### Task details:
Provide again, from the entries below, every line from the one containing "(credentials : option" through the one containing "Section DeviceInfo.", exactly as written, and no other line.

### Input material:
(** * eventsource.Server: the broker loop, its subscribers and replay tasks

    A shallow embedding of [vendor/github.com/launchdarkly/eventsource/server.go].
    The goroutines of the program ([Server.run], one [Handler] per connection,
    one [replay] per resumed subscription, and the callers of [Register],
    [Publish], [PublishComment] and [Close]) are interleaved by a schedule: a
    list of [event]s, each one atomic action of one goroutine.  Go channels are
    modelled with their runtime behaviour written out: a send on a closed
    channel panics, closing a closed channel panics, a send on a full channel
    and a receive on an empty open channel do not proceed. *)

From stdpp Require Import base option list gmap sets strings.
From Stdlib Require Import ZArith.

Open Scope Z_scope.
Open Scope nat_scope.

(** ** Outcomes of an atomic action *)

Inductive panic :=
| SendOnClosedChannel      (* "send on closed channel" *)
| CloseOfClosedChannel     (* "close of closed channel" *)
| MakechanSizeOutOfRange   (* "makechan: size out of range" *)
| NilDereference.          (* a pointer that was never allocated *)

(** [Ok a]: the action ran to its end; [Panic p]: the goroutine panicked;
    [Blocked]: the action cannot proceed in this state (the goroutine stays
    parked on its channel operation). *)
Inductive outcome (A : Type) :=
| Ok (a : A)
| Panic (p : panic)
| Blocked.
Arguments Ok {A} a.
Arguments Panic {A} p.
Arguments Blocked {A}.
--
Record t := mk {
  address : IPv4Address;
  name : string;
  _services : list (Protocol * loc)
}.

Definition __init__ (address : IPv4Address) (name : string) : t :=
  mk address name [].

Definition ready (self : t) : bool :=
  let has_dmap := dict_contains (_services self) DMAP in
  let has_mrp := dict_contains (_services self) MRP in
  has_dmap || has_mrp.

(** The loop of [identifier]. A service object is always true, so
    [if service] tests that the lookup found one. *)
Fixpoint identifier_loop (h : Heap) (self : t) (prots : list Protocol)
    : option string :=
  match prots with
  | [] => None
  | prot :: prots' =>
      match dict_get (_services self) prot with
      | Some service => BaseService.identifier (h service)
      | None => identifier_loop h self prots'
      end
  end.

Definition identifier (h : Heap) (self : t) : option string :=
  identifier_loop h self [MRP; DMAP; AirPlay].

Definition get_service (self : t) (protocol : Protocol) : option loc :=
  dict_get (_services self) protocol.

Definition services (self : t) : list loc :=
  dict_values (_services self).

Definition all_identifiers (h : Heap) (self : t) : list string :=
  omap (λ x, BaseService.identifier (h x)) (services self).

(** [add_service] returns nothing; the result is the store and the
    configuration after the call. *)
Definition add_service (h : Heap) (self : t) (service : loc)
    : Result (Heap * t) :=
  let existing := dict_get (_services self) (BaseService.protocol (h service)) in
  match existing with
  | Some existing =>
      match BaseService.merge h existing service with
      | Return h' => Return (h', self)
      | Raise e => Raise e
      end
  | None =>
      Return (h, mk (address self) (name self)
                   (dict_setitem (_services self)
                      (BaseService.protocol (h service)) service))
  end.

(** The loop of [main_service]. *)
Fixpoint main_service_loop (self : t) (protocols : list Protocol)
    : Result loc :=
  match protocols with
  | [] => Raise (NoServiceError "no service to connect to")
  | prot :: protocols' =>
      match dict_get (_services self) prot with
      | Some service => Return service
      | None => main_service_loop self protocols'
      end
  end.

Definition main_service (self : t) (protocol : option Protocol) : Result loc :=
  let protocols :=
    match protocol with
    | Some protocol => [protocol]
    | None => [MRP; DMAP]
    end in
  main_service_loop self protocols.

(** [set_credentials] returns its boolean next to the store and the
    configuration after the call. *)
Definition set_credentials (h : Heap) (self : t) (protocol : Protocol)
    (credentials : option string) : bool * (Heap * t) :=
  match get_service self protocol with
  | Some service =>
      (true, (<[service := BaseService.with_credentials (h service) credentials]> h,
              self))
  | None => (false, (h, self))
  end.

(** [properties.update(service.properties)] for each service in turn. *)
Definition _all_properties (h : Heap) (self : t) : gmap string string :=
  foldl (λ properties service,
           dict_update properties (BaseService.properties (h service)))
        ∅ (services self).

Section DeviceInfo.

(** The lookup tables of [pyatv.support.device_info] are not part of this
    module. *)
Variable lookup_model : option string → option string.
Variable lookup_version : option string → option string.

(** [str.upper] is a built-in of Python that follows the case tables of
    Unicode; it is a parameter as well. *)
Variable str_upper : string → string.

### Task output:
    (credentials : option string) : bool * (Heap * t) :=
  match get_service self protocol with
  | Some service =>
      (true, (<[service := BaseService.with_credentials (h service) credentials]> h,
              self))
  | None => (false, (h, self))
  end.

(** [properties.update(service.properties)] for each service in turn. *)
Definition _all_properties (h : Heap) (self : t) : gmap string string :=
  foldl (λ properties service,
           dict_update properties (BaseService.properties (h service)))
        ∅ (services self).

Section DeviceInfo.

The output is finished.